At first, the black mass quickly swallowed the sea. Then, over the years, the Mediterranean dried, and the world's map was reshaped around that shadow.
Scientists took samples of its substance, analyzed them, and merged them with artificial intelligence.
The result was more than technology. It was passage. A system that allowed humans to enter that black tower, into vast floors, each one a gateway to a world filled with new races, strange beings, resources, and treasures beyond imagination.
Everyone who entered became Awakened, and those whose powers awakened found the laws of their lives rewritten.
The time and date flashing on his phone caught Reis's attention.
Nine in the morning. January 13th. Year 315.
Three hundred years had passed since the beginning of a new age, known as the New Earth Era. That cold fact pressed his heart deeper behind its curtain of silence.
But what surrounded him with immeasurable dread was not history or the rules of a new age.
It was a personal discovery, terrible and his alone. The floors inside that black tower at least some of them he already knew. Those worlds that people now spoke of as scientific secrets or merchant trails were to him memories from novels, movies, and games he had once read, watched, or played.
Beings and streets and scenes and characters that unfolded before his eyes like books he had already finished. But when he searched for authors' names, for titles, for film directors or game developers, he found nothing. Names erased, works unrecorded, pages torn clean from the notebook of collective memory.
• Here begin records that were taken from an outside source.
(** * ztApi: the dual-backend ZeroTier client of ztnet

    A shallow embedding of [src/utils/ztApi.ts]: the flattening helpers, the
    axios transport wrappers and the network / member / aggregate
    operations.  JSON data is an inductive type of JavaScript values, the
    asynchronous operations are programs of a state-and-exception monad
    whose state records the HTTP requests issued and the console output. *)

From Stdlib Require Import String Ascii List ZArith NArith Bool Lia DecimalString.
Import ListNotations.
Local Open Scope list_scope.
Local Open Scope string_scope.

(** ** JavaScript values *)

(** The values that cross the module's boundary are JSON data.  An object
    is the sequence of its own enumerable properties, in the order in which
    JavaScript enumerates them ([Object.entries], spread, rest).  Numbers
    are the integers (HTTP statuses, revision counters, counts): the model
    covers the integers below 2^53 in absolute value, which a JavaScript
    number holds exactly and prints in plain decimal.  Fractions, [NaN],
    the infinities and negative zero are outside the model. *)
#[local] Set Warnings "-register-all".

Inductive value : Type :=
| VUndef
| VNull
| VBool (b : bool)
| VNum (z : Z)
| VStr (s : string)
| VArr (l : list value)
| VObj (o : list (string * value)).

Definition props := list (string * value).

Definition keys (o : props) : list string := map fst o.

Fixpoint lookup (k : string) (o : props) : option value :=
  match o with
  | [] => None
  | (k', v) :: t => if String.eqb k k' then Some v else lookup k t
  end.

(** A well-formed object has no two properties of the same name. *)
Definition obj_wf (o : props) : Prop := NoDup (keys o).

(** *** Property order

    A key that is a canonical array index (["0"], ["17"], ... below 2^32-1)
    is enumerated before every other key, in ascending numeric order; the
    other keys follow in creation order. *)
Definition index_key (i : N) : string := NilZero.string_of_uint (N.to_uint i).

Definition array_index (k : string) : option N :=
  match NilEmpty.uint_of_string k with
  | Some u =>
      let n := N.of_uint u in
      if String.eqb (index_key n) k && (n <? 4294967295)%N then Some n else None
  | None => None
  end.

Fixpoint obj_replace (k : string) (v : value) (o : props) : option props :=
  match o with
  | [] => None
  | (k', v') :: t =>
      if String.eqb k k' then Some ((k', v) :: t)
      else match obj_replace k v t with
           | Some t' => Some ((k', v') :: t')
           | None => None
           end
  end.

Fixpoint insert_index (n : N) (k : string) (v : value) (o : props) : props :=
  match o with
  | [] => [(k, v)]
  | (k', v') :: t =>
      match array_index k' with
      | Some n' => if (n' <? n)%N then (k', v') :: insert_index n k v t
                   else (k, v) :: o
      | None => (k, v) :: o
      end
  end.

Definition obj_create (k : string) (v : value) (o : props) : props :=
  match array_index k with
  | Some n => insert_index n k v o
  | None => (o ++ [(k, v)])%list
  end.

(** [o[k] = v] on a plain object: an existing property keeps its place and
    takes the new value, a new one is created. *)
Definition obj_set (k : string) (v : value) (o : props) : props :=
  match obj_replace k v o with
  | Some o' => o'
  | None => obj_create k v o
  end.

(** *** Own properties, spread and rest *)

Fixpoint index_props (i : N) (l : list value) : props :=
  match l with
  | [] => []
  | v :: t => (index_key i, v) :: index_props (N.succ i) t
  end.

Fixpoint chars (s : string) : list value :=
  match s with
  | EmptyString => []
  | String c t => VStr (String c EmptyString) :: chars t
  end.

(** The own enumerable string-keyed properties of a value: those of an
    object, the elements of an array, the characters of a string; the other
    primitives, [null] and [undefined] have none. *)
Definition own_props (v : value) : props :=
  match v with
  | VObj o => o
  | VArr l => index_props 0 l
  | VStr s => index_props 0 (chars s)
  | _ => []
  end.

(** [Object.assign]-style copy, the meaning of [...src] in an object
    literal whose properties so far are [tgt]. *)
Definition assign (tgt src : props) : props :=
  fold_left (fun o kv => obj_set (fst kv) (snd kv) o) src tgt.

Definition spread (tgt : props) (src : value) : props :=
  assign tgt (own_props src).

Definition excluded (ks : list string) (kv : string * value) : bool :=
  existsb (String.eqb (fst kv)) ks.

(** The rest element of an object pattern: the own properties that the
    pattern did not name, in their order. *)
Definition rest_props (ks : list string) (v : value) : props :=
  filter (fun kv => negb (excluded ks kv)) (own_props v).

(** [v.k] for the property names this module reads ([id], [config],
    [nodeId], [address], ...), none of which is inherited. *)
Definition get (v : value) (k : string) : value :=
  match lookup k (own_props v) with
  | Some x => x
  | None => VUndef
  end.

Definition nullish (v : value) : bool :=
  match v with
  | VUndef | VNull => true
  | _ => false
  end.

Definition truthy (v : value) : bool :=
  match v with
  | VUndef | VNull => false
  | VBool b => b
  | VNum z => negb (z =? 0)%Z
  | VStr s => negb (String.eqb s "")
  | VArr _ | VObj _ => true
  end.

Definition Z_to_string (z : Z) : string := NilZero.string_of_int (Z.to_int z).

(** String conversion, as a template literal performs it ([ToString]):
    a string is itself, [null], [undefined] and the booleans are their
    names, an integer is its decimal numeral (JavaScript switches to the
    exponent notation from 10^21 on: there the function is not the
    language's), an array is its elements joined by commas with [null] and
    [undefined] printed empty, and a plain object (JSON data has no
    [toString] of its own) is ["[object Object]"]. *)
Fixpoint to_str (v : value) : string :=
  match v with
  | VUndef => "undefined"
  | VNull => "null"
  | VBool true => "true"
  | VBool false => "false"
  | VNum z => Z_to_string z
  | VStr s => s
  | VArr l =>
      (fix join (l : list value) : string :=
         match l with
         | [] => ""
         | x :: t =>
             let sx := if nullish x then "" else to_str x in
             match t with
             | [] => sx
             | _ :: _ => sx ++ "," ++ join t
             end
         end) l
  | VObj _ => "[object Object]"
  end.

(** ** Errors *)

Record response := { status : Z; data : value }.

(** Modelled from the spec: the class [APIError] of
    [server/helpers/errorHandler], which the module constructs as
    [new APIError(message, error)], is not among the sources; following the
    spec (an error "wraps the underlying transport error with an
    operation-specific message", "carrying the original cause") an
    [APIError] is its message and the cause it was given, which is absent
    when the constructor received [undefined].  The other exceptions are the
    error of axios (with the response, when the server answered), the
    [TypeError] of the language and a failure of the settings store. *)
Inductive exn : Type :=
| AxiosError (message : string) (resp : option response)
| TypeError (message : string)
| APIError (message : string) (cause : option exn)
| DbError (message : string).

Definition result (A : Type) := (exn + A)%type.

Definition isAxiosError (e : exn) : bool :=
  match e with
  | AxiosError _ _ => true
  | _ => false
  end.

(** [error.response?.status] *)
Definition response_status (e : exn) : option Z :=
  match e with
  | AxiosError _ (Some r) => Some (status r)
  | _ => None
  end.

Definition status_is (s : option Z) (n : Z) : bool :=
  match s with
  | Some z => (z =? n)%Z
  | None => false
  end.

Fixpoint map_result {A B : Type} (f : A -> result B) (l : list A) : result (list B) :=
  match l with
  | [] => inr []
  | x :: t =>
      match f x with
      | inl e => inl e
      | inr y =>
          match map_result f t with
          | inl e => inl e
          | inr ys => inr (y :: ys)
          end
      end
  end.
Reis sat in the back seat, watching the rain slide down the glass. He held the last sip of coffee in his mouth, trying to make it a small barrier against the whirlpool of memory. Fear did not show on his face not because he was fearless, but because his features had learned not to reveal anything. His black eyes remained hollow, like a locked door no one could cross.
A mechanical voice from the front of the car spoke. "Arrival at the designated point in one kilometer."
Reis slowly raised his head. From his lips came something that was not a threat and not a plea, but a decision.
"It doesn't matter. Everything will become clear. The first step will decide the rest."
He said it quietly, carrying the weight of trials already behind him. The words were a small signal of what he intended to do next. He placed his hand on the bag hanging across his chest, touching it as if it were the only fixed thing he had. Then he leaned his head back again, watching the rain draw fleeting shapes on the glass a short chapter of a day unlike any other he had lived.
In that silence, as the car glided toward its final stop, Reis knew he was no longer just a boy hiding behind his dark features.
He had become part of an equation no one yet understood. His memory stood both against him and with him.
And only one choice remained to enter the tower.
Only there will it become clear whether those worlds that dwell within him are a path to truth, or merely a chain and an illusion created by the Tower to devour him along with the others.